**EXERCISE DESCRIPTION**
Give back the lines of the records exactly, starting at the first and ending at the one with "google-auth-library) are the".

**INPUT DATA**

════════════════

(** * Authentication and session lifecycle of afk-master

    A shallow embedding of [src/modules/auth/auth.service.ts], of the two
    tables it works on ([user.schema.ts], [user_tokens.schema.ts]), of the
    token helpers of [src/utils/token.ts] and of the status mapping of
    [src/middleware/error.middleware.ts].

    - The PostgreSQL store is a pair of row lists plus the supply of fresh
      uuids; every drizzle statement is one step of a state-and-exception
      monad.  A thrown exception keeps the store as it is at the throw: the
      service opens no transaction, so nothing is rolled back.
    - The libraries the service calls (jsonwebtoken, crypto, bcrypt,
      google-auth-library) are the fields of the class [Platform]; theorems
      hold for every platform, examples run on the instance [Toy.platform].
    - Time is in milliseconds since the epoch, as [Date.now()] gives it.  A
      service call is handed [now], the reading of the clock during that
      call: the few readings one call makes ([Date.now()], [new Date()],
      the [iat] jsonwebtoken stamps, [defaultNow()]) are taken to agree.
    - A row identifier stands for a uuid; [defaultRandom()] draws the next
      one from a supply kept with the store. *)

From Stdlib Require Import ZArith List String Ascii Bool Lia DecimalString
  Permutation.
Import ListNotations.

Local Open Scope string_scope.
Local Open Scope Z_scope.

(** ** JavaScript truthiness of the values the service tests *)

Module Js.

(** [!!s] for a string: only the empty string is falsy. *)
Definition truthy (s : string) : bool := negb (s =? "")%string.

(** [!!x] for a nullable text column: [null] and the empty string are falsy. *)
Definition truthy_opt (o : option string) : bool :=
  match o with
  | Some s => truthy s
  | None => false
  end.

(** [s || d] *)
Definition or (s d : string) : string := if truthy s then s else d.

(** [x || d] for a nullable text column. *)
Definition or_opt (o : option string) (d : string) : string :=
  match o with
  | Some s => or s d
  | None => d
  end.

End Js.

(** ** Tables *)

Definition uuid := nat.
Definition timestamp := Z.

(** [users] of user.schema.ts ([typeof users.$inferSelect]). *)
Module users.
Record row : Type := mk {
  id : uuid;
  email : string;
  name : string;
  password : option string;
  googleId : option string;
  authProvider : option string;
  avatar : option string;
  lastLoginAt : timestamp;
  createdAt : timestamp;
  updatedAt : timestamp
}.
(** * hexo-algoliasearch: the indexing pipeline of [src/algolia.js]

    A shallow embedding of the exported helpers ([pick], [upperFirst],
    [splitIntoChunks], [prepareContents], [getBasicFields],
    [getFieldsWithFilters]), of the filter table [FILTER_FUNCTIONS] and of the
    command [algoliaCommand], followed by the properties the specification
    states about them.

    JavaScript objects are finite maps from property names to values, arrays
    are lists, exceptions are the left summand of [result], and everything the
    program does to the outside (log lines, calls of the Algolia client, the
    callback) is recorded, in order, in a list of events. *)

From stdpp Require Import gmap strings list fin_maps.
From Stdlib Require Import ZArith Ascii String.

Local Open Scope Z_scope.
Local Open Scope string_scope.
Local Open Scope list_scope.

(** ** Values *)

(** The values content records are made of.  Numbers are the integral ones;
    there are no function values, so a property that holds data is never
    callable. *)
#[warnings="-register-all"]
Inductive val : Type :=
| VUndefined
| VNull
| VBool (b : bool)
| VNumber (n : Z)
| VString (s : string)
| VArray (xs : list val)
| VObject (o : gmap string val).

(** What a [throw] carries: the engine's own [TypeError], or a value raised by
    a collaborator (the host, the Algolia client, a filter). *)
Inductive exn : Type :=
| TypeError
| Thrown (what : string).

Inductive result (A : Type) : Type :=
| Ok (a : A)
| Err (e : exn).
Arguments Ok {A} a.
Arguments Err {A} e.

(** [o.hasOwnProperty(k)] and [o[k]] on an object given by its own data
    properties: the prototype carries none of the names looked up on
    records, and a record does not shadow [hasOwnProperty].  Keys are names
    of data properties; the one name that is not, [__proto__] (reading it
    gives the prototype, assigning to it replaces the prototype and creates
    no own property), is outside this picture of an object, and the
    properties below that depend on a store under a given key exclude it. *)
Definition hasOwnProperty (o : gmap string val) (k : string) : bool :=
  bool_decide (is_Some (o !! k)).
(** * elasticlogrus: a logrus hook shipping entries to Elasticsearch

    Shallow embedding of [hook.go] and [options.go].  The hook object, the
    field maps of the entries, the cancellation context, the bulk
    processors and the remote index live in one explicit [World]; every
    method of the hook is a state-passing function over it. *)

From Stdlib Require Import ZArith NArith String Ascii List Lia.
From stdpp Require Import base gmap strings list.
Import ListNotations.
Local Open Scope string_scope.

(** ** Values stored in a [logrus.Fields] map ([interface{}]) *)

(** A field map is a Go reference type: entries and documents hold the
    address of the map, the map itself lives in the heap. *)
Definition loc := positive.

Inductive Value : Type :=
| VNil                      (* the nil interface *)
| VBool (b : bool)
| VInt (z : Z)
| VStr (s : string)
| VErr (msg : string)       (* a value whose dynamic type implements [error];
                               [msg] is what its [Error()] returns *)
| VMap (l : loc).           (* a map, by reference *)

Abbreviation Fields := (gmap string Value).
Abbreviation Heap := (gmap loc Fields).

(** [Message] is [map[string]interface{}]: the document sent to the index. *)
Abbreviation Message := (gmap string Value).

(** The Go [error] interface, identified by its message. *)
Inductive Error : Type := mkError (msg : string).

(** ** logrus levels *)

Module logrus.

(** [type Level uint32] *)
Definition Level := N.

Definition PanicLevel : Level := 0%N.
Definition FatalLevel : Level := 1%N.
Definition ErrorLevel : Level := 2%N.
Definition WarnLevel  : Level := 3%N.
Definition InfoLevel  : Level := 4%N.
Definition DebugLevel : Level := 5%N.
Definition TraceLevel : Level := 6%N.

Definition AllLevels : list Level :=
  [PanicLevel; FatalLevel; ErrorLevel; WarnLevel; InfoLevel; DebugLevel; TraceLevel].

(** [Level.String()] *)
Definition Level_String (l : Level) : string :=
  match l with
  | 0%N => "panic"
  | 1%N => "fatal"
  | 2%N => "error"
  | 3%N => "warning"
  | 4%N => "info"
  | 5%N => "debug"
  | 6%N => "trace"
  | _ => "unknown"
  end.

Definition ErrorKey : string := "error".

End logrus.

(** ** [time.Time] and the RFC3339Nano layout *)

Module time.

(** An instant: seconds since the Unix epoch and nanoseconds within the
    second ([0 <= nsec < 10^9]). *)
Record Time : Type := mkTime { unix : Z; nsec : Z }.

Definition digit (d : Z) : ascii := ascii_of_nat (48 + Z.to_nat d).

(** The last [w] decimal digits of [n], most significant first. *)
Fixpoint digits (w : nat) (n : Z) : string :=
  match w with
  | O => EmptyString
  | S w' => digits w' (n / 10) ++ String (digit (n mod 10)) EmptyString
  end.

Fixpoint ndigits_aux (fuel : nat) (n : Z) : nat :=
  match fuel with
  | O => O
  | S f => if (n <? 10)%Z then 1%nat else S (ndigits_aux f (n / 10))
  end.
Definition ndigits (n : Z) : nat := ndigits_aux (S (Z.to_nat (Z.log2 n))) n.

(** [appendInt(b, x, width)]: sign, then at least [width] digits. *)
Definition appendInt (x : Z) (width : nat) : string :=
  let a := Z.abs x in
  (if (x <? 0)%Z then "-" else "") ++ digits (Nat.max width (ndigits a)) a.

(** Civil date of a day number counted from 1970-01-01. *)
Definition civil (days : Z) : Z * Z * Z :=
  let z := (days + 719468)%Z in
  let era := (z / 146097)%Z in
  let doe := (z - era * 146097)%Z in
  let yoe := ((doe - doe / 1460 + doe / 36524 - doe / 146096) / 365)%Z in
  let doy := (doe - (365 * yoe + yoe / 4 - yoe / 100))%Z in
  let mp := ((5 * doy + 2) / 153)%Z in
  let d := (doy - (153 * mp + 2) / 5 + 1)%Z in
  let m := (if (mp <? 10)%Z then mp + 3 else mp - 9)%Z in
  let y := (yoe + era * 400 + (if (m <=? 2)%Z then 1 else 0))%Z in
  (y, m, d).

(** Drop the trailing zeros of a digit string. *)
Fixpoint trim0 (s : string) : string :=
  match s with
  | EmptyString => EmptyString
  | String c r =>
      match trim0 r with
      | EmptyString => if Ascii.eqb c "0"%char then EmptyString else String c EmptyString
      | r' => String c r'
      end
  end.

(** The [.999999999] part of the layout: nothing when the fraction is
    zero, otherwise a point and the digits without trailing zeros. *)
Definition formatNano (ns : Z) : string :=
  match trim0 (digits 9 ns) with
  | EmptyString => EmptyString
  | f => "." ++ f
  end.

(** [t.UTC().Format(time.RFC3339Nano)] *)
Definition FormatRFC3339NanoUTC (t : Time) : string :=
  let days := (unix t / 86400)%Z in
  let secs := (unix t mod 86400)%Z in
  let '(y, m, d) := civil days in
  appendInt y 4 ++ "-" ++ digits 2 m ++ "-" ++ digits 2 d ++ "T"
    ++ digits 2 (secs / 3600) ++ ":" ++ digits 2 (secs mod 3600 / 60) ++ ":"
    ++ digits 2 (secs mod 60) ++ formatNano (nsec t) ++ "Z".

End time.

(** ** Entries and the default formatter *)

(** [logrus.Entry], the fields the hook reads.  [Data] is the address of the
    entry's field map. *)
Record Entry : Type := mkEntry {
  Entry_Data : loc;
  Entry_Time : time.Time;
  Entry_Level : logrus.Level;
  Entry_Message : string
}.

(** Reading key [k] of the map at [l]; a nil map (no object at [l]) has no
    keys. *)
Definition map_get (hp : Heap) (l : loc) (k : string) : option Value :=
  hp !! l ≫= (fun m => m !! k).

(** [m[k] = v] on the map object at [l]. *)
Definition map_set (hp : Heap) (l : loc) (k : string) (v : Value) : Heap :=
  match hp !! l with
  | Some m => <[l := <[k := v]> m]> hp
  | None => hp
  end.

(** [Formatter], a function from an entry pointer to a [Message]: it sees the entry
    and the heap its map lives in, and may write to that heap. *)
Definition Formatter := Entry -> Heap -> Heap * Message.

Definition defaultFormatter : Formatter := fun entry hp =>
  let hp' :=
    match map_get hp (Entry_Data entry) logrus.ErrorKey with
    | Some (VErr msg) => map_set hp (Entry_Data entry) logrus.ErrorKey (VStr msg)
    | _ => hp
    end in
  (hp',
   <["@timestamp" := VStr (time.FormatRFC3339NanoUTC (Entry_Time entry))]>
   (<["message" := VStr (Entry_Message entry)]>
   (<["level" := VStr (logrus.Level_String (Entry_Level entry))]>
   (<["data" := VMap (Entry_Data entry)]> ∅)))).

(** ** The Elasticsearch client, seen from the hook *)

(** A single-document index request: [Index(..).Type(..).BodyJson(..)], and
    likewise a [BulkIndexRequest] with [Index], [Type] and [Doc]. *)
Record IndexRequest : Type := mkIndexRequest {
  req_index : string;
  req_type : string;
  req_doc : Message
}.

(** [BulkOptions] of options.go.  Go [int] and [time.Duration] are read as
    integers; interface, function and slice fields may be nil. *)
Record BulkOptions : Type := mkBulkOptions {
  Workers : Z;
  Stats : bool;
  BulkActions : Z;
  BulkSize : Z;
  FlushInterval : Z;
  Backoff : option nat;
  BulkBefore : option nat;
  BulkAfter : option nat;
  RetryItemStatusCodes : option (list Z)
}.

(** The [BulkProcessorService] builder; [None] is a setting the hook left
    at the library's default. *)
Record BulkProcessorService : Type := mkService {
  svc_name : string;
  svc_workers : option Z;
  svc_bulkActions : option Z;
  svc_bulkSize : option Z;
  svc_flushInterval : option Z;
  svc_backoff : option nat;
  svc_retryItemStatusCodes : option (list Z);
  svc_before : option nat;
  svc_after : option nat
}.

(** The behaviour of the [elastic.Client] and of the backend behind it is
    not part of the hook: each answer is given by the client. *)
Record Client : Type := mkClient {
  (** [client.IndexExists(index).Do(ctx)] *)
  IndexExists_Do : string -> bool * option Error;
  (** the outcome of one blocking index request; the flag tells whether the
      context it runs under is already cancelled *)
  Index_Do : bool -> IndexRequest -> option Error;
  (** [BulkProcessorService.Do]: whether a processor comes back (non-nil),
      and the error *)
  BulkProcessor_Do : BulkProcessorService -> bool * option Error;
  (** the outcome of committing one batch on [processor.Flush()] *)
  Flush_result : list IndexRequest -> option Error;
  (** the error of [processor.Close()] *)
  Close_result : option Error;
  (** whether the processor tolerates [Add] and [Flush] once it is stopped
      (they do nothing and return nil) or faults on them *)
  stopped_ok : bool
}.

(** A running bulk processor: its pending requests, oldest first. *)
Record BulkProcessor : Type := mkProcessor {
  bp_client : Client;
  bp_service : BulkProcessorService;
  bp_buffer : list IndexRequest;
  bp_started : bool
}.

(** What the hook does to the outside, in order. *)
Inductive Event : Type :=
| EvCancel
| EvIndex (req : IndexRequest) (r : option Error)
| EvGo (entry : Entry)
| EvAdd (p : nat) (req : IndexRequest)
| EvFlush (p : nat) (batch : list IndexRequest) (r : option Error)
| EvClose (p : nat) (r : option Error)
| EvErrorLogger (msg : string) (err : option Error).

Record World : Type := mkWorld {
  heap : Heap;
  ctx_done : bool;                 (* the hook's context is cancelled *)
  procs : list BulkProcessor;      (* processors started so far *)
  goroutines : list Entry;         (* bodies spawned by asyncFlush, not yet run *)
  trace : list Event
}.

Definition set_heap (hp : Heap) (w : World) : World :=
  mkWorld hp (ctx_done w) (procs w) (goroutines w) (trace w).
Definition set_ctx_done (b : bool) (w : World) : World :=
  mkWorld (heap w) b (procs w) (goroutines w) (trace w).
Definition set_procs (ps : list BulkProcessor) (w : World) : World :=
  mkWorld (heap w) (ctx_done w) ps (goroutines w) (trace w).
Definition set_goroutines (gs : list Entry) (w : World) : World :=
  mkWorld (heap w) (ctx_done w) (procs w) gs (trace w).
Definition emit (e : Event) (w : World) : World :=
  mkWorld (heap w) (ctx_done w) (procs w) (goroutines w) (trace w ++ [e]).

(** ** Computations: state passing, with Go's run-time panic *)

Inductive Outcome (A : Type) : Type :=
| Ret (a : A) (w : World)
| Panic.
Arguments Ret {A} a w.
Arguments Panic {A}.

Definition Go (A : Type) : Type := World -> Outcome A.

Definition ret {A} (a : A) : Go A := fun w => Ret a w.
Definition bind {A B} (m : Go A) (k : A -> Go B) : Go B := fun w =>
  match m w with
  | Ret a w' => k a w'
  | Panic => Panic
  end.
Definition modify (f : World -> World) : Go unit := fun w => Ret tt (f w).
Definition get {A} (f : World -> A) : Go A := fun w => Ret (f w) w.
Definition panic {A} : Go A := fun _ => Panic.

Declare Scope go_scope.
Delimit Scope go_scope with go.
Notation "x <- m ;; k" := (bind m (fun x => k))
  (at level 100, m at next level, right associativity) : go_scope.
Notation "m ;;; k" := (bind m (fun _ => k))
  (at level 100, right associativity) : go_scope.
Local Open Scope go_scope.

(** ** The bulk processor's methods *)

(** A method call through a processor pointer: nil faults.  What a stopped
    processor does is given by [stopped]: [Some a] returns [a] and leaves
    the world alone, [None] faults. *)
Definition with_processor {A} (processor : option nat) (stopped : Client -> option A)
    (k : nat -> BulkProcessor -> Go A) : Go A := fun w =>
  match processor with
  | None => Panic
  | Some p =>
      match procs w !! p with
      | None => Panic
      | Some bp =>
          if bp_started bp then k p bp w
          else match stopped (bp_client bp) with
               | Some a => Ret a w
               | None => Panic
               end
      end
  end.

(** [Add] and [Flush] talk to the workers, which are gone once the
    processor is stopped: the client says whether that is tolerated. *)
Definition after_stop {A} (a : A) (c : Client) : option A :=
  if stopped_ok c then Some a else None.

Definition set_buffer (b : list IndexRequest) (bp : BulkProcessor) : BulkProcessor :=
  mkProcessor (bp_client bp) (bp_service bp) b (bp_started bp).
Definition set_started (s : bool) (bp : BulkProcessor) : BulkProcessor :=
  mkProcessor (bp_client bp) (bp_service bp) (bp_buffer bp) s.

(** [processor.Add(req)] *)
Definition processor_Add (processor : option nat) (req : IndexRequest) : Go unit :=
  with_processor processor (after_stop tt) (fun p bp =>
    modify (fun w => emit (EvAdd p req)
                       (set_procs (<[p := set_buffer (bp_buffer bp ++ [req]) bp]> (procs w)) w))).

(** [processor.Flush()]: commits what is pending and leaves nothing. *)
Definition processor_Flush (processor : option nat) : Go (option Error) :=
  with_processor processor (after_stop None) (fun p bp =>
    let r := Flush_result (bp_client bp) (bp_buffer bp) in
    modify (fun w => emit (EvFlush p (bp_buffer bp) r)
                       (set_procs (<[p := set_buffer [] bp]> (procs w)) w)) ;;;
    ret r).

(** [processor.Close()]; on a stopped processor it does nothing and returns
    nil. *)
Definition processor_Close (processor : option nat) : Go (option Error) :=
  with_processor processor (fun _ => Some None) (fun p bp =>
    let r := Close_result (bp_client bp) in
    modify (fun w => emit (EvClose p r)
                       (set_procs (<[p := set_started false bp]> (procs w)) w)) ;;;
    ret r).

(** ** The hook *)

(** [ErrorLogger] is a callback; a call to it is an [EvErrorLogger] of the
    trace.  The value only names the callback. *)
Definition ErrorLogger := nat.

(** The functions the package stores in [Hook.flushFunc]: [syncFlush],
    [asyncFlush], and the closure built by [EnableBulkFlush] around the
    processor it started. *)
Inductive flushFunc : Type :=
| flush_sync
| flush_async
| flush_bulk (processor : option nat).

════════════════

**ANSWER SPACE**
(** * Authentication and session lifecycle of afk-master

    A shallow embedding of [src/modules/auth/auth.service.ts], of the two
    tables it works on ([user.schema.ts], [user_tokens.schema.ts]), of the
    token helpers of [src/utils/token.ts] and of the status mapping of
    [src/middleware/error.middleware.ts].

    - The PostgreSQL store is a pair of row lists plus the supply of fresh
      uuids; every drizzle statement is one step of a state-and-exception
      monad.  A thrown exception keeps the store as it is at the throw: the
      service opens no transaction, so nothing is rolled back.
    - The libraries the service calls (jsonwebtoken, crypto, bcrypt,
      google-auth-library) are the fields of the class [Platform]; theorems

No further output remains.